Anders als die Journalisten in Deutschland hakt die italienische Journalistin nach: Der Kontaktmann hat gesagt, dass er mit den Seenotrettern im Mittelmeer in Verbindung stehe? „Ja, ja, er hat gesagt, er sei mit vielen Schiffen von Seenotrettern in Kontakt. Sea-Watch und viele andere, deren Namen ich nicht mehr weiß.“ Er würde die Orte kennen, an denen diese Schiffe warteten, wie etwa Sea-Watch. Wenn irgend etwas passieren würde, dann meldete er das bei Sea-Watch. Auf seinem Handy hätte er ihm viele Telefonnummern von verschiedenen Organisationen gezeigt. „Etwa vier oder fünf Nummern. Darunter die von Sea-Watch.“ (Siehe auch hier)

Seit einiger Zeit wird über geheime Absprachen zwischen den „Seenotrettern“ der europäischen NGOs und Schleppern spekuliert. Den Stein in Deutschland ins Rollen brachte die Beschlagnahmung der Iuventa vor zwei Jahren. Von 2016 bis 2017 nahm die Iuventa laut Aktivistin Pia Klemp rund 14.000 Migranten und Flüchtlinge auf, die anschließend an größere Schiffe übergeben wurden. 

2017 ist Schluss mit der „Seenotrettung“

Im August 2017 ist jedoch Schluss mit der „Seenotrettung“. Die italienische Polizei und Küstenwache durchsuchten die Iuventa, beschlagnahmten das Schiff anschließend. Seitdem wird gegen insgesamt zehn ehemalige Crewmitglieder ermittelt. Der Vorwurf: Beihilfe zur illegalen Einreise. Nach dem italienischen Strafrecht drohen den Betroffenen bis zu 15 Jahre Gefängnis. Konkret vorgeworfen wird den Beschuldigten, sich mit Schleppern abgesprochen zu haben. Im Netz kursierten Fotos, die die vermeintliche „Übergabe“ von Migranten zeigen.
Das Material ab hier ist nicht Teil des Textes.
(** * rlq_site_odoo: the prize draw and the answer pivot

    A shallow embedding of
    - [src/random_sort_visiteurs/run_lottery.py] (eligibility, draw, ledger),
    - [src/explode_form_responses/pivot_form_responses_participants.py]
      (forward fill, answer numbering, pivot),
    - [src/prepare_data/create_files.py] (input file, ticket and status
      columns, role files),
    with the pandas operations the scripts call written out as list and
    finite-map functions. *)

From Stdlib Require Import ZArith Ascii String.
From stdpp Require Import base option list gmap strings sorting pretty.


(** ** Tables *)

(** What a spreadsheet cell holds when it is not blank. *)
Inductive value :=
  | Text (s : string)
  | Number (z : Z).

#[global] Instance value_eq_dec : EqDecision value.
Proof. solve_decision. Defined.

(** A cell is [None] when it is blank: this is pandas' NaN. *)
Abbreviation cell := (option value).

(** A row keeps the cells that are not blank, by column name; reading a
    column the row has no entry for yields NaN. *)
Abbreviation row := (gmap string value).

Record DataFrame := mkDataFrame {
  columns : list string;
  rows : list row;
}.

(** [pd.DataFrame()] *)
Definition empty_frame : DataFrame := mkDataFrame [] [].

(** [len(df)] *)
Definition len (df : DataFrame) : nat := length (rows df).

(** [df.empty]: true when either axis has length zero. *)
Definition is_empty (df : DataFrame) : bool :=
  bool_decide (rows df = []) || bool_decide (columns df = []).

(** [col in df.columns] *)
Definition has_column (c : string) (df : DataFrame) : bool :=
  bool_decide (c ∈ columns df).

(** [df[col].tolist()] *)
Definition column_values (c : string) (df : DataFrame) : list cell :=
  (λ r : row, r !! c) <$> rows df.

(** [df[mask]] with the mask computed row by row. *)
Definition select (keep : row → bool) (df : DataFrame) : DataFrame :=
  mkDataFrame (columns df) (filter (λ r, keep r = true) (rows df)).

(** [series.isin(values)]: NaN matches NaN. *)
Definition isin (c : cell) (values : list cell) : bool :=
  bool_decide (c ∈ values).

(** [pd.concat([a, b], ignore_index=True)]: the columns of [a], then those
    of [b] that [a] lacks; the rows of [a], then the rows of [b]; a cell in a
    column its frame did not have is NaN. *)
Definition concat (a b : DataFrame) : DataFrame :=
  mkDataFrame
    (columns a ++ filter (λ c, c ∉ columns a) (columns b))
    (rows a ++ rows b).

(** [df[col] = scalar] *)
Definition assign (c : string) (v : value) (df : DataFrame) : DataFrame :=
  mkDataFrame
    (if has_column c df then columns df else columns df ++ [c])
    (insert c v <$> rows df).

(** [series.unique().tolist()]: the distinct cells in order of first
    appearance, NaN included. *)
Fixpoint unique {A} `{EqDecision A} (l : list A) : list A :=
  match l with
  | [] => []
  | x :: l' => x :: filter (λ y, y ≠ x) (unique l')
  end.

(** How many cells of a column hold the value [v]. *)
Definition occurrences (v : value) (l : list cell) : nat :=
  length (filter (λ c, c = Some v) l).

(** [series.value_counts()]: one entry per distinct value with the number
    of its occurrences; NaN is not counted. pandas orders the entries by
    decreasing count; the only caller turns the labels into a set. *)
Definition value_counts (l : list cell) : list (value * nat) :=
  (λ v, (v, occurrences v l)) <$> unique (omap id l).

(** ** The draw script: what it prints and does *)

Inductive source := Visiteurs | Benevoles.

Inductive message :=
  | FichierCharge (f : source) (lignes : nat)
  | FichierIntrouvable (f : source)
  | TotalParticipants (n : nat)
  | AucunFichierGagnants
  | ColonnesManquantes (name_column role_column : string)
  | PersonnesIneligibles (n : nat)
  | AucunParticipant
  | TicketsEligibles (n : nat)
  | PlusDeTicketsEligibles
  | EntierInvalide
  | NombreNonPositif
  | PasAssezDeParticipants (eligibles : nat) (demandes : Z)
  | NouveauxGagnants (n : Z) (df : DataFrame)
  | ListeMiseAJour.

(** The effects of a run, in program order. *)
Inductive event :=
  | Print (m : message)
  | Input                      (* input("Nombre de gagnants à tirer ? ") *)
  | Sample (n : nat)           (* df_eligibles.sample(n=...) *)
  | Now                        (* datetime.now() *)
  | ToExcel (df : DataFrame).  (* df_final_gagnants.to_excel(...) *)

(** The three spreadsheets of [output_files] the script touches; [None] is
    a file that does not exist. *)
Record Files := mkFiles {
  event_registration_visiteurs : option DataFrame;
  event_registration_benevoles : option DataFrame;
  gagnants_combines : option DataFrame;
}.

(** [load_and_concatenate_participants]: a file that is not found counts
    as an empty table. *)
Definition load_one (f : source) (file : option DataFrame)
    : list event * DataFrame :=
  match file with
  | Some df => ([Print (FichierCharge f (len df))], df)
  | None => ([Print (FichierIntrouvable f)], empty_frame)
  end.

Definition load_and_concatenate_participants
    (visiteurs benevoles : option DataFrame) : list event * DataFrame :=
  let '(t1, df_visiteurs) := load_one Visiteurs visiteurs in
  let '(t2, df_benevoles) := load_one Benevoles benevoles in
  let df_entree := concat df_visiteurs df_benevoles in
  (t1 ++ t2 ++ [Print (TotalParticipants (len df_entree))], df_entree).
Lemma requirements_failure_aborts :
  res (bootstrap (world_where true
                    ["/usr/bin/python3"; "-m"; "pip"; "install"; "-r";
                     "CodeFormer/requirements.txt"] (failed 1 [])) ∅)
  = Raise (CalledProcessError 1
             ["/usr/bin/python3"; "-m"; "pip"; "install"; "-r";
              "CodeFormer/requirements.txt"]).
Proof. vm_compute. reflexivity. Qed.

(** ** C6: the command-line parser *)

Section ParserFacts.

Variable py_int : string -> option Z.
Variable py_float : string -> option pyfloat.

Lemma find_argument_spec (opt : string) (a : Argument) :
  find_argument opt = Some a -> In a parser /\ option_string a = opt.
Proof.
  intros H. apply List.find_some in H as [Hin Heq].
  split; [exact Hin | apply String.eqb_eq, Heq].
Qed.

(** Two declared options never share an attribute. *)
Lemma dest_injective (a b : Argument) :
  In a parser -> In b parser -> dest a = dest b ->
  option_string a = option_string b.
Proof.
  intros Ha Hb.
  repeat (destruct Ha as [<-|Ha]; [|]); try destruct Ha;
    repeat (destruct Hb as [<-|Hb]; [|]); try destruct Hb;
    vm_compute; intros H; (reflexivity || discriminate H).
Qed.

(** An option that does not occur leaves its attribute alone. *)
Lemma consume_untouched (a : Argument) :
  In a parser ->
  forall (argv : list (string * string)) (ns ns' : gmap string pyval),
    option_string a ∉ argv.*1 ->
    consume py_int py_float argv ns = Some ns' ->
    ns' !! dest a = ns !! dest a.
Proof.
  intros Ha argv. induction argv as [|[opt word] argv IH]; intros ns ns' Hout H.
  - injection H as <-. reflexivity.
  - simpl in H, Hout.
    apply not_elem_of_cons in Hout as [Hne Hout].
    destruct (find_argument opt) as [b|] eqn:Hb; [|discriminate].
    destruct (convert py_int py_float (type_ b) word) as [v|]; [|discriminate].
    rewrite (IH _ _ Hout H).
    apply lookup_insert_ne. intros Heq.
    apply find_argument_spec in Hb as [Hbin Hbopt].
    apply Hne. rewrite <- Hbopt. symmetry.
    apply dest_injective; [assumption | assumption | congruence].
Qed.
(** C10.  For a deviation series with at least one entry that is not NaN,
    the label printed next to the mean deviation is the sharp one exactly
    when the mean is strictly greater than 0; a mean of exactly 0 gets the
    flat label. *)
Theorem mean_label_sharp_iff (diffs : list F64) :
  (exists d, In d diffs /\ isnan d = false) ->
  exists r,
    generate_report diffs = Analysis r /\
    mean_diff r = np_mean (valid diffs) /\
    (mean_label r = Sharp <-> fgtb (mean_diff r) (Fin 0) = true) /\
    (forall q, mean_diff r = Fin q -> (mean_label r = Sharp <-> 0 < q)) /\
    (forall q, mean_diff r = Fin q -> q == 0 -> mean_label r = Flat).
Proof.
  intro H.
  destruct (generate_report_analysis diffs H) as (r & E & Hm & Hl & _).
  exists r. split; [exact E|]. split; [exact Hm|].
  rewrite Hl.
  split; [|split].
  - destruct (fgtb (mean_diff r) (Fin 0)); split; intro; congruence.
  - intros q ->. unfold fgtb. simpl.
    destruct (Qltb 0 q) eqn:Eq0.
    + apply Qltb_true in Eq0. tauto.
    + apply Qltb_false in Eq0. split; [discriminate|]. intro. lra.
  - intros q -> Hq. unfold fgtb. simpl.
    assert (Qltb 0 q = false) by (apply Qltb_false; lra).
    now rewrite H0.
Qed.

Lemma mean_label_sharp_iff_witness :
  exists r,
    generate_report [Fin 12; Fin (-12); NaN] = Analysis r /\
    mean_label r = Flat.
Proof.
  destruct (mean_label_sharp_iff [Fin 12; Fin (-12); NaN])
    as (r & E & Hm & _ & _ & Hz).
  - exists (Fin 12). split; [now left | reflexivity].
  - exists r. split; [exact E|].
    apply (Hz (0 # 2)); [rewrite Hm|]; reflexivity.
Defined.

(** ** The accumulated-cost matrix *)

Lemma accu_row_length (crow : list F64) :
  forall prev left init,
    (S (List.length crow) <= List.length prev)%nat ->
    List.length (accu_row crow prev left init) = List.length crow.
Proof.
  induction crow as [|c crow IH]; intros prev left init H; [reflexivity|].
  destruct prev as [|diag [|up prev']]; simpl in H; try lia.
  simpl. f_equal. apply IH. simpl. lia.
Qed.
Deutsche Medien schauten, ähnlich wie heute auch, lieber nicht so genau hin, obwohl man schon damals für die Reportagereihe „360°“ im ZDF ein Kamerateam auf die Iuventa geschickt hatte, damit sich der Zuschauer „selbst ein Bild machen kann“.

Auch gegen die Organisation Sea Watch verdichten sich seit Jahren Vorwürfe, man würde Absprachen mit libyschen Milizen und Schleppern treffen. Auch hierzu existiert Bildmaterial, das mir eine italienische Kollegin auf Anfrage zur Verfügung gestellt hat. Die Organisation „Open Arms“ ist ebenso betroffen. Die Vorwürfe, die der junge Mann im Beitrag von „Quarta Repubblica“ äußert, scheinen so zumindest nicht gänzlich aus der Luft gegriffen.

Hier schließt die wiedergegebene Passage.